Al giorno d’oggi, nessuno può sostenere che il cibo non abbia un impatto sulla salute: esistono alcuni alimenti antinfiammatori naturali (cannella, curcuma ecc.) contengono molecole in grado di modificare lo stato di benessere.
Per questo, chi soffre di sindromi infiammatorie croniche dovrebbe rivolgersi anche ad un nutrizionista, che imposterà una dieta speciale per eliminare alimenti contenenti additivi chimici e composti che stimolano l’infiammazione (istamina).
Sono numerose le testimonianze di persone affette da sindrome di SAPHO che sono in remissione, grazie a farmaci correttamente prescritti e testati, agli integratori e ad una dieta speciale.
L’integratore AHCC può aiutare a dare sollievo dall’infiammazione cronica, grazie al suo effetto immunomodulante, antinfiammatorio e antiossidante.
Derivato da una frazione unica del micelio del fungo shiitake, AHCC contiene polisaccaridi lineari a basso peso molecolare (alfa e beta glucani) noti in medicina per modulare l’iperattività del sistema immunitario.
Una serie di ricerche ha dimostrato che AHCC supporta la risposta immunitaria e contribuisce a regolare i livelli delle citochine e l’attività delle cellule Natural Killer.
Secondo alcuni studi, l’azione di AHCC si esplica attraverso la regolazione di recettori presenti sui leucociti, che inducono l’immunità a reagire verso elementi estranei piuttosto che contro componenti dell’organismo stesso (autoimmunità).
Per questo motivo AHCC può essere un integratore utile nella sindrome di SAPHO, per combattere i batteri che scatenano l’autoinfiammazione, orchestrare la risposta immunitaria e sostenere le difese naturali contro agenti estranei.

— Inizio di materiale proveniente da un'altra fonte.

(* ===== verification/Modules.v ===== *)
(** * Module registration (internal/authz/modules.go, registry.go)

    A module declares the permissions it enforces, the roles it provides and
    what built-in roles are granted; every tenant gets the permissions, a copy
    of the roles and, at its first registration, the module-scoped form of the
    legacy grants its roles hold. *)
From S2P Require Import Prelude GoStrings Regex PermRef TenantCtx Models Cache AuditEvents Session MemStore.
From S2P Require Import Fga MemRoles AuthzClient AuthzServices MemModules.
#[local] Open Scope list_scope.
#[local] Open Scope go_scope.

Definition MaxRegistrationPermissions : nat := 200.
Definition MaxModuleRoles : nat := 20.
Definition MaxRolePermissions : nat := 200.
Definition MaxSkippedSamples : nat := 5.
Definition RoleInvalidSlug : string := "invalid_slug".
Definition RoleInvalidName : string := "invalid_name".
Definition RoleForeignPermission : string := "foreign_permission".
Definition RoleTooManyPerms : string := "too_many_permissions".
Definition RoleNoPermissions : string := "no_permissions".
Definition RoleDuplicate : string := "duplicate".
Definition SkipRoleMissing : string := "role_missing".
Definition BuiltinRoleSlugs : list string := ["owner"; "admin"; "member"; "auditor"; "operator"].
Definition ErrBadRegistration : err := ErrText "authz: invalid registration".
Definition ErrUnknownModule : err := ErrText "authz: unknown module".
Definition ErrBadPermission : err := ErrText "authz: invalid permission".

(** authz.Permission: without the module, which the registration names. *)
Record PermissionDef : Type := mkPermDef { PdResource : string; PdAction : string; PdDescription : string }.
Definition PermissionRefIn (m : string) (p : PermissionDef) : Ref := mkRef m (PdResource p) (PdAction p).
Record ModuleRole : Type := mkModuleRole { MrSlug : string; MrDisplayName : string; MrDescription : string; MrPermissions : list string }.
Record BuiltinGrant : Type := mkBuiltinGrant { BgRole : string; BgPermissions : list string }.
Record Registration : Type := mkRegistration {
  RgModule : string; RgDisplayName : string; RgRegistrant : string; RgDelegate : string;
  RgPermissions : list PermissionDef; RgRoles : list ModuleRole; RgDeclaresRoles : bool;
  RgGrants : list BuiltinGrant; RgDeclaresGrants : bool; RgTenants : list string }.
Record SkippedGrant : Type := mkSkipped { SkRole : string; SkTenants : Z; SkSample : list string; SkReason : string }.
Record RoleError : Type := mkRoleError { ReSlug : string; ReReason : string }.
Record RegisterResult : Type := mkRegisterResult {
  RrRegistered : Z; RrSkipped : list SkippedGrant; RrRoleErrors : list RoleError; RrRolesUpserted : Z;
  RrRolesRetired : list string; RrGrantsRevoked : Z }.

(** ** Checking a registration *)
Definition printable (s : string) (max : nat) : bool := (String.length s <=? max)%nat && negb (hasControl s).
Definition short_of (p : PermissionDef) : string := PdResource p +:+ ":" +:+ PdAction p.

(** The role's permissions without duplicates, or nothing when one is foreign. *)
Fixpoint role_shorts (module : string) (own : list string) (l acc : list string) : option (list string) :=
  match l with
  | [] => Some acc
  | s :: l' =>
      let short := match Parse s with
                   | Ok ref => if bool_decide (RModule ref = module) then Short ref else s
                   | Err _ => s
                   end in
      if negb (bool_decide (short ∈ own)) then None
      else role_shorts module own l' (if bool_decide (short ∈ acc) then acc else acc ++ [short])
  end.
Definition check_role (module : string) (own seen : list string) (r : ModuleRole) : string + list string :=
  let name := TrimSpace (MrDisplayName r) in
  if negb (ValidRoleDefSlug (MrSlug r)) then inl RoleInvalidSlug
  else if bool_decide (MrSlug r ∈ seen) then inl RoleDuplicate
  else if bool_decide (name = "") || negb (printable name 120) || negb (printable (MrDescription r) 256) then inl RoleInvalidName
  else if bool_decide (MrPermissions r = []) then inl RoleNoPermissions
  else if (MaxRolePermissions <? length (MrPermissions r))%nat then inl RoleTooManyPerms
  else match role_shorts module own (MrPermissions r) [] with
       | None => inl RoleForeignPermission
       | Some l => inr l
       end.
Fixpoint check_roles (module : string) (own seen : list string) (l : list ModuleRole) : list ModuleRoleDef * list RoleError :=
  match l with
  | [] => ([], [])
  | r :: l' =>
      let '(defs, errs) := check_roles module own (MrSlug r :: seen) l' in
      match check_role module own seen r with
      | inl reason => (defs, mkRoleError (MrSlug r) reason :: errs)
      | inr perms => (mkRoleDef module (MrSlug r) (TrimSpace (MrDisplayName r)) (MrDescription r) (sort_strings perms) zero_time None :: defs, errs)
      end
  end.
Definition validate (reg : Registration) : result (list ModuleRoleDef * list RoleError) :=
  if negb (ValidModule (RgModule reg)) || negb (printable (RgDisplayName reg) 120) ||
     negb (bool_decide (TrimSpace (RgDisplayName reg) = RgDisplayName reg)) then Err ErrBadRegistration
  else if (MaxRegistrationPermissions <? length (RgPermissions reg))%nat || (MaxModuleRoles <? length (RgRoles reg))%nat then Err ErrBadRegistration
  else if negb (forallb (λ p, ValidResource (PdResource p) && ValidAction (PdAction p) && printable (PdDescription p) 256) (RgPermissions reg))
  then Err ErrBadRegistration
  else let own := short_of <$> RgPermissions reg in
       if negb (forallb (λ g, bool_decide (BgRole g ∈ BuiltinRoleSlugs) && forallb (λ s, bool_decide (s ∈ own)) (BgPermissions g)) (RgGrants reg))
       then Err ErrBadRegistration
       else Ok (check_roles (RgModule reg) own [] (RgRoles reg)).

Definition qualify (module : string) (shorts : list string) : list string := (λ s, module +:+ ":" +:+ s) <$> shorts.

(** ** The services *)
Record MW (B K : Type) : Type := mkMW { mw_az : AZ B K; mw_cat : moduleState }.
Arguments mkMW {B K}. Arguments mw_az {B K}. Arguments mw_cat {B K}.
(* ===== verification/Directory.v ===== *)
(** * Directory connections (internal/directory/directory.go, test.go;
      ParseCA of internal/ldapdir/tlsconf.go)

    Administrators save how to reach a directory; its bind password is sealed
    under the tenant and the connection.  The network ([DirNet]) is a
    parameter, as are the PEM and certificate readers.  The state keeps the
    binds that were sent, each with the connection it went over: what the
    theorems about the password speak of. *)
From S2P Require Import Prelude GoStrings Base64 Utf8 Regex PermRef TenantCtx Models Password Cache Envelope AuditEvents Session MemStore MemAccounts LdapPolicy LdapFilter AuthzServices Invite LdapEntry MemDirectory.
#[local] Open Scope list_scope.
#[local] Open Scope go_scope.

Definition ErrDirValidation : err := ErrText "validation_failed".
Definition ErrInsecureTransport : err := ErrText "insecure_transport".
Definition ErrDuplicate : err := ErrText "duplicate".
Definition ErrLimitReached : err := ErrText "limit_reached".
Definition ErrDirNotFound : err := ErrText "not_found".
Definition ErrRateLimited : err := ErrText "rate_limited".
(** It wraps ErrDirValidation in the source. *)
Definition errCredentialRequired : err := ErrText "validation_failed: bind password required for a changed target".
Definition errSeal : err := ErrText "directory: sealing the bind password failed".
Definition errUnseal : err := ErrText "directory: the stored bind credential cannot be used".
Definition errPersist : err := ErrText "directory: recording the test result failed".
Definition errLimiter : err := ErrText "directory: rate limiter unavailable".
Definition ErrDeadline : err := ErrText "context deadline exceeded".

Definition TLSModeLDAPS : string := "ldaps".
Definition TLSModeStartTLS : string := "starttls".
Definition TLSModePlain : string := "plain".
Definition KindActiveDirectory : string := "active_directory".
Definition KindOpenLDAP : string := "openldap".
Definition KindOther : string := "other".
Definition maxNameLen : nat := 80.
Definition maxURLLen : nat := 512.
Definition maxDNLen : nat := 1024.
Definition maxFilterLen : nat := 4096.
Definition maxPasswordLen : nat := 1024.
Definition defaultSizeLimit : Z := 500.
Definition defaultTimeLimit : Z := 15.
Definition ceilingSizeLimit : Z := 1000.
Definition ceilingTimeSeconds : Z := 60.
Definition dirSubjectKind : string := "directory_connection".
Definition rateWindow : Z := Dur.minute.

Record DirConfig : Type := mkDirConfig {
  CfAllowPlaintext : bool; CfMaxSizeLimit : Z; CfMaxTimeLimit : Z; CfRatePerMinute : Z; CfMaxConnectionsPerTenant : Z }.

(** A create or partial update; a field left out keeps its value. *)
Record DirInput : Type := mkDirInput {
  InName : option string; InKind : option string; InURL : option string; InTLSMode : option string; InAllowTLS12 : option bool;
  InCAPEM : option string; InBindDN : option string; InBindPassword : option string; InBaseDN : option string;
  InBaseFilter : option string; InAttributes : option Mapping; InSizeLimit : option Z; InTimeLimitSeconds : option Z }.
Definition emptyInput : DirInput := mkDirInput None None None None None None None None None None None None None.
#[global] Instance DirInput_eq_dec : EqDecision DirInput.
Proof. solve_decision. Defined.

(** [View] without the fields of the row it copies: password and ciphertext
    are not among them. *)
Record DirView : Type := mkDirView {
  VwID : string; VwName : string; VwKind : string; VwURL : string; VwTLSMode : string; VwAllowTLS12 : bool; VwCAPEMSet : bool;
  VwCAPEM : string; VwBindDN : string; VwBindPasswordSet : bool; VwBaseDN : string; VwBaseFilter : string; VwAttributes : Mapping;
  VwSizeLimit : Z; VwTimeLimitSeconds : Z; VwLastTest : option (Z * string); VwCreatedAt : Z; VwUpdatedAt : Z }.
Definition mappingOf (c : DirectoryConnection) : Mapping :=
  mkMapping (DcAttrUID c) (DcAttrEmail c) (DcAttrDisplayName c) (DcAttrFirstName c) (DcAttrLastName c).
Definition view (c : DirectoryConnection) (withCA : bool) : DirView :=
  mkDirView (DcID c) (DcName c) (DcKind c) (DcURL c) (DcTLSMode c) (DcAllowTLS12 c) (negb (bool_decide (DcCAPEM c = "")))
    (if withCA then DcCAPEM c else "") (DcBindDN c) (negb (bool_decide (DcBindPasswordEnc c = ""))) (DcBaseDN c) (DcBaseFilter c)
    (mappingOf c) (DcSizeLimit c) (DcTimeLimitSeconds c)
    (match DcLastTestAt c, DcLastTestOutcome c with Some t, Some o => Some (t, o) | _, _ => None end) (DcCreatedAt c) (DcUpdatedAt c).

Record TLSInfo : Type := mkTLSInfo { TiVersion : string; TiPeerSubject : string }.
Record TestResult : Type := mkTestResult { TrOK : bool; TrStep : string; TrReason : string; TrTLS : option TLSInfo }.
Definition StepConnect : string := "connect".
Definition StepTLS : string := "tls".
Definition StepBind : string := "bind".
Definition StepSearchBase : string := "search_base".

(** ** The network *)
Record ConnParams : Type := mkConnParams { CpURL : string; CpTLSMode : string; CpCAPEM : string; CpAllowTLS12 : bool }.
Inductive Scope : Type := ScopeSub | ScopeOne.
Record Query : Type := mkQuery {
  QBaseDN : string; QScope : Scope; QFilter : string; QAttributes : list string; QSizeLimit : Z; QTimeLimit : Z }.
Record Page : Type := mkPage { PgEntries : list RawEntry; PgTruncated : bool; PgReferrals : Z }.
(** ldapdir.Directory and Session: a session is a handle; [dn_tls] is the
    state of TLS (handshake complete, what it negotiated) or nothing.
    Deadlines are failures of the calls. *)
Class DirNet (D : Type) : Type := {
  dn_open : ConnParams → M D nat;
  dn_tls : nat → M D (option (bool * TLSInfo));
  dn_bind : nat → string → string → M D unit;
  dn_base : nat → string → M D unit;
  dn_search : nat → Query → M D Page;
  dn_close : nat → M D unit;
}.
Definition paramsOf (c : DirectoryConnection) : ConnParams := mkConnParams (DcURL c) (DcTLSMode c) (DcCAPEM c) (DcAllowTLS12 c).
(** A bind and the tenant and connection it was sent for. *)
Record BindSent : Type := mkBind { BdTenant : string; BdParams : ConnParams; BdDN : string; BdPassword : string }.

Record DW (D K : Type) : Type := mkDW {
  dw_st : Store; dw_cache : option K; dw_net : D; dw_audit : list Event; dw_now : Z; dw_entropy : list string; dw_ids : nat;
  dw_binds : list BindSent }.
Arguments mkDW {D K}. Arguments dw_st {D K}. Arguments dw_cache {D K}. Arguments dw_net {D K}. Arguments dw_audit {D K}.
Arguments dw_now {D K}. Arguments dw_entropy {D K}. Arguments dw_ids {D K}. Arguments dw_binds {D K}.

(** ** Trust anchors (ParseCA) *)
(** bytes.Count for a pattern that does not overlap itself. *)
Fixpoint count_sub (pat s : string) : nat :=
  match s with
  | "" => 0
  | String _ s' => (if String.prefix pat s then 1 else 0) + count_sub pat s'
  end.
Section CA.
(** pem.Decode: type and bytes of the next block and the rest;
    x509.ParseCertificate succeeds. *)
Context (pem_Decode : string → option (string * string * string)) (cert_ok : string → bool).
Definition MaxCAPEMBytes : nat := 65536.
Fixpoint ca_blocks (fuel : nat) (rest : string) (certs : nat) : option nat :=
  match fuel with
  | O => Some certs
  | S n =>
      match pem_Decode rest with
      | None => Some certs
      | Some (typ, der, rest') =>
          if negb (bool_decide (typ = "CERTIFICATE")) || negb (cert_ok der) then None else ca_blocks n rest' (S certs)
      end
  end.
(** The number of certificates of the pool, or a refusal; every block takes at
    least one byte. *)
Definition ParseCA (caPEM : string) : result nat :=
  if bool_decide (caPEM = "") then Ok 0%nat
  else if (MaxCAPEMBytes <? String.length caPEM)%nat then Err ErrInvalidCA
  else match ca_blocks (String.length caPEM) caPEM 0 with
       | None => Err ErrInvalidCA
       | Some certs =>
           if (certs =? 0)%nat || negb (certs =? count_sub "-----BEGIN" caPEM)%nat then Err ErrInvalidCA else Ok certs
       end.
End CA.

(** ** Rows *)
Definition presets (kind : string) : option Mapping :=
  if bool_decide (kind = KindActiveDirectory) then Some (mkMapping "objectGUID" "mail" "displayName" "givenName" "sn")
  else if bool_decide (kind = KindOpenLDAP) then Some (mkMapping "entryUUID" "mail" "cn" "givenName" "sn")
  else if bool_decide (kind = KindOther) then Some (mkMapping "" "mail" "" "" "") else None.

Grazie al basso peso molecolare, dopo l’assunzione l’integratore AHCC viene assorbito nell’intestino tenue ed entra in circolo senza subire modificazioni metaboliche, espletando i suoi effetti negli organi e nei tessuti e specialmente sui macrofagi che lo internalizzano e lo trasportano nel midollo osseo e nel sistema reticolo endoteliale.
L’assunzione di AHCC come integrazione alla dieta e coadiuvante del trattamento farmacologico deve prima essere valutata dal medico curante.